但是,我不太明白这项工作如何。例如,如何在此内核中索引img [1,2,3]的Python等价物?而且,当我将结果返回到Python时,如果我希望它在numpy数组中的位置结果[1,2,3],那么应该将哪个索引用于存储某些项的结果?
To run this I am using this Python code:
要运行它,我使用这个Python代码:
import pyopencl as cl
import numpy as np
class OpenCL:
def __init__(self):
self.ctx = cl.create_some_context()
self.queue = cl.CommandQueue(self.ctx)
def loadProgram(self, filename):
f = open(filename, 'r')
fstr = "".join(f.readlines())
self.program = cl.Program(self.ctx, fstr).build()

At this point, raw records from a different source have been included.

(** The state at the first move: [log] is a directory, nothing else changed. *)
Lemma settled s s1 p v :
  files s1 = files s -> dirs s1 = {["log"]} ∪ dirs s ->
  files s !! "log" = None -> files s !! p = Some v -> p ∉ dirs s ->
  path_exists ("log/" +:+ p) s = false ->
  files s1 !! p = Some v /\ (p ∉ dirs s1) /\ "log" ∈ dirs s1 /\
  path_exists ("log/" +:+ p) s1 = false.
Proof.
  intros Hf Hd Hl Hp Hn [H1 H2]%path_exists_false. rewrite Hf, Hd.
  split; [done|]. split; [|split; [set_solver|]].
  - apply not_elem_of_union. split; [|done]. apply not_elem_of_singleton. congruence.
  - apply path_exists_false. rewrite Hf, Hd. split; [|done].
    apply not_elem_of_union. split; [|done]. apply not_elem_of_singleton.
    apply log_path_ne. vm_compute. set_solver.
Qed.

(** ** Properties of the wait *)

(** C33. The wait ends as soon as one of the two files is there: with the
    file of standard output or the file of standard error present, and no
    interrupt, the loop returns after at most two looks, whether or not the
    other file exists. *)
Theorem wait_files_either fuel a b e s :
  (forall t, sigint e t = false) ->
  is_file a s = true \/ is_file b s = true ->
  (wait_files fuel a b e s).1 = Val tt /\
  clock (wait_files fuel a b e s).2 <= clock s + 2.
Proof.
  intros Hi H. rewrite wait_files_eq by done. cbn zeta.
  destruct (is_file a (advance e (log (EvStat a) s))) eqn:Ha; [cbn; split; [done|lia]|].
  rewrite is_file_advance, is_file_log in Ha. apply orb_false_iff in Ha as [Ha _].
  destruct H as [H|H]; [congruence|].
  repeat rewrite ?is_file_advance, ?is_file_log. rewrite H. cbn. split; [done|lia].
Qed.

Lemma wait_files_either_witness :
  (wait_files 3 "demo.o123" "demo.e123"
     (Env (fun _ => (0%Z, EmptyString, EmptyString)) (fun _ => false) (fun _ => [])
        (fun _ => true))
     (State (init "demo" 2 4 []) 0 0 {[ "demo.e123" := "warning" ]} ∅ [])).1 = Val tt /\
  clock (wait_files 3 "demo.o123" "demo.e123"
     (Env (fun _ => (0%Z, EmptyString, EmptyString)) (fun _ => false) (fun _ => [])
        (fun _ => true))
     (State (init "demo" 2 4 []) 0 0 {[ "demo.e123" := "warning" ]} ∅ [])).2 <=
  clock (State (init "demo" 2 4 []) 0 0 {[ "demo.e123" := "warning" ]} ∅ []) + 2.
Proof. apply wait_files_either; [done|right; by vm_compute]. Defined.

(** C32. The wait has no bound of its own: when neither file is there and the
    cluster never writes one, the loop runs out of every fuel. *)
Theorem wait_files_diverges fuel a b e s :
  (forall t, sigint e t = false) ->
  (forall t, (a ∉ (arrivals e t).*1) /\ (b ∉ (arrivals e t).*1)) ->
  is_file a s = false -> is_file b s = false ->
  (wait_files fuel a b e s).1 = Stop OutOfFuel.
Proof.
  intros Hi Hn. revert s. induction fuel as [|fuel IH]; intros s Ha Hb;
    rewrite wait_files_eq by done; cbn zeta;
    rewrite !is_file_advance, !is_file_log, Ha, !is_file_advance, !is_file_log, Hb;
    rewrite !bool_decide_eq_false_2 by apply Hn; cbn; [done|].
  apply IH; rewrite !is_file_advance, !is_file_log, ?Ha, ?Hb, ?is_file_advance, ?is_file_log;
    rewrite ?Ha, ?Hb, !bool_decide_eq_false_2 by apply Hn; done.
Qed.

Lemma wait_files_diverges_witness :
  (wait_files 4 "demo.o123" "demo.e123"
     (Env (fun _ => (0%Z, EmptyString, EmptyString)) (fun _ => false) (fun _ => [])
        (fun _ => true))
     (State (init "demo" 2 4 []) 0 0 ∅ ∅ [])).1 = Stop OutOfFuel.
Proof.
  apply wait_files_diverges; [done|intros t; split; apply not_elem_of_nil|done|done].
Defined.

(** C31. The wait ends when the file of standard output comes: if the cluster
    writes it at one of the next [2 * fuel + 1] ticks and no interrupt
    arrives, the loop returns. *)
Theorem wait_files_terminates fuel a b e s j :
  (forall t, sigint e t = false) ->
  j <= 2 * fuel ->
  a ∈ (arrivals e (clock s + j)).*1 ->
  (wait_files fuel a b e s).1 = Val tt.
Proof.
  intros Hi. revert s j. induction fuel as [|fuel IH]; intros s j Hj Ha;
    rewrite wait_files_eq by done; cbn zeta;
    (destruct (is_file a (advance e (log (EvStat a) s))) eqn:E1; [done|]);
    (destruct (is_file b _) eqn:E2; [done|]);
    rewrite is_file_advance, is_file_log in E1; apply orb_false_iff in E1 as [E0 E1];
    apply bool_decide_eq_false in E1; cbn in E1.
  - destruct j; [|lia]. by rewrite Nat.add_0_r in Ha.
  - destruct j as [|[|j]]; [by rewrite Nat.add_0_r in Ha| |].
    + eapply proj1, wait_files_either; [done|left]. rewrite Nat.add_1_r in Ha.
      rewrite is_file_advance, is_file_log. cbn [clock advance log].
      by rewrite (bool_decide_eq_true_2 _ Ha), orb_true_r.
    + apply (IH _ j); [lia|]. cbn. by rewrite <-!Nat.add_succ_comm in Ha.
Qed.

Lemma wait_files_terminates_witness :
  (wait_files 3 "demo.o123" "demo.e123"
     (Env (fun _ => (0%Z, EmptyString, EmptyString)) (fun _ => false)
        (fun t => match t with 4 => [("demo.o123", "42")] | _ => [] end) (fun _ => true))
     (State (init "demo" 2 4 []) 0 0 ∅ ∅ [])).1 = Val tt.
Proof.
  apply (wait_files_terminates 3 _ _ _ _ 4); [done|lia|by vm_compute; left].
Defined.

(** ** Properties of the hand-over *)

(** C4. The collection hands the output over: from a working directory where
    the two output files have arrived, in a calm environment, lines 187-209
    return normally; afterwards [log] is a directory, each file is under
    [log/] with its content and gone from the working directory, every other
    file is untouched, and the program has made the directory, looked once
    for the file of standard output, slept 1.5 s, moved the two files and
    shown the content of each between its markers, in this order. *)
Theorem move_and_show_hands_over fuel a b out err e s :
  calm e -> arrived a b out err s ->
  exists s', move_and_show fuel a b e s = (Val tt, s') /\
    files s' = handed_over a b out err (files s) /\
    dirs s' = {["log"]} ∪ dirs s /\
    trace s' = trace s ++ [EvMkdir "log"; EvStat a; EvSleep 1500; EvMove a "log";
                           EvMove b "log"] ++ shown a b out err.
Proof.
  intros [Hi Hq Hw] [Ha Hb Hab Hsa Hsb Hda Hdb Hl Hpa Hpb]. unfold move_and_show.
  destruct (mkdir_log_val e s Hl (Hw _)) as (s1 & H1 & Hf1 & Hd1 & Hc1 & Ht1).
  rewrite (bind_val _ _ _ _ _ _ H1).
  rewrite (bind_val _ _ _ _ _ _ (wait_files_present fuel a b e s1 Hi
             (is_file_Some _ _ _ (eq_ind_r (fun fs => fs !! a = Some out) Ha Hf1)))).
  rewrite (bind_val _ _ _ _ _ _ (sleep_val 1500 e _ (Hi _))).
  set (s3 := advance e _).
  assert (files s3 = files s /\ dirs s3 = {["log"]} ∪ dirs s /\
          trace s3 = trace s ++ [EvMkdir "log"; EvStat a; EvSleep 1500]) as (Hf3 & Hd3 & Ht3).
  { subst s3. cbn. by rewrite !Hq, Hf1, Hd1, Ht1, <-!app_assoc. }
  rewrite <-(bind_assoc (move a "log") (fun _ => move b "log") (fun _ => show_results a b) e s3).
  destruct (settled s s3 a out Hf3 Hd3 Hl Ha Hda Hpa) as (Ha3 & Hda3 & Hlog & Hpa3).
  destruct (settled s s3 b err Hf3 Hd3 Hl Hb Hdb Hpb) as (Hb3 & Hdb3 & _ & Hpb3).
  destruct (moves_val a b out err e s3) as (s5 & H5 & Hf5 & Hd5 & Ht5); [done..|].
  rewrite (bind_val _ _ _ _ _ _ H5).
  destruct (lookup_handed_over a b out err (files s) Hab Hsb) as [Hla Hlb].
  destruct (show_results_val a b out err e s5) as (s' & H' & Hf' & Hd' & Ht');
    rewrite ?Hf5, ?Hf3; [done..|].
  exists s'. split; [done|].
  by rewrite Hf', Hd', Ht', Hf5, Hd5, Ht5, Hf3, Hd3, Ht3, <-!app_assoc.
Qed.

def opencl_energy(self, img):
mf = cl.mem_flags
self.img = img.astype(np.float32)
self.img_buf = cl.Buffer(self.ctx, mf.READ_ONLY | mf.COPY_HOST_PTR, hostbuf=self.img)
self.dest_buf = cl.Buffer(self.ctx, mf.WRITE_ONLY, self.img.nbytes)
self.program.part1(self.queue, self.img.shape, None, self.img_buf, self.dest_buf)
c = np.empty_like(self.img)
cl.enqueue_read_buffer(self.queue, self.dest_buf, c).wait()
return c
example = OpenCL()
example.loadProgram("get_energy.cl")
image = np.random.rand(320, 512, 4)
image = image.astype(np.float32)
results = example.opencl_energy(image)
print("All items are equal:", (results==image).all())
3 个解决方案
#1
1
Update: The OpenCL docs state (in 3.5), that
更新:OpenCL文档状态(在3.5中),即
"Memory objects are categorized into two types: buffer objects, and image objects. A buffer
object stores a one-dimensional collection of elements whereas an image object is used to store a
two- or three- dimensional texture, frame-buffer or image."
so, a buffer always is linear, or linearized as you can see from my sample below.
所以,缓冲区总是线性的,或线性化的,如下面的示例所示。
import pyopencl as cl
import numpy as np
h_a = np.arange(27).reshape((3,3,3)).astype(np.float32)
ctx = cl.create_some_context()
queue = cl.CommandQueue(ctx)
mf = cl.mem_flags
d_a = cl.Buffer(ctx, mf.READ_ONLY | mf.COPY_HOST_PTR, hostbuf=h_a)
prg = cl.Program(ctx, """
__kernel void p(__global const float *d_a) {
printf("Array element is %f ",d_a[10]);
}
""").build()
prg.p(queue, (1,), None, d_a)
Gives me
"Array element is 10"
as output. So, the buffer actually is the linearized array. Nevertheless, the naive [x,y,z] approach known from numpy doesn't work that way. Using an 2 or 3-D Image instead of a buffer should work nevertheless.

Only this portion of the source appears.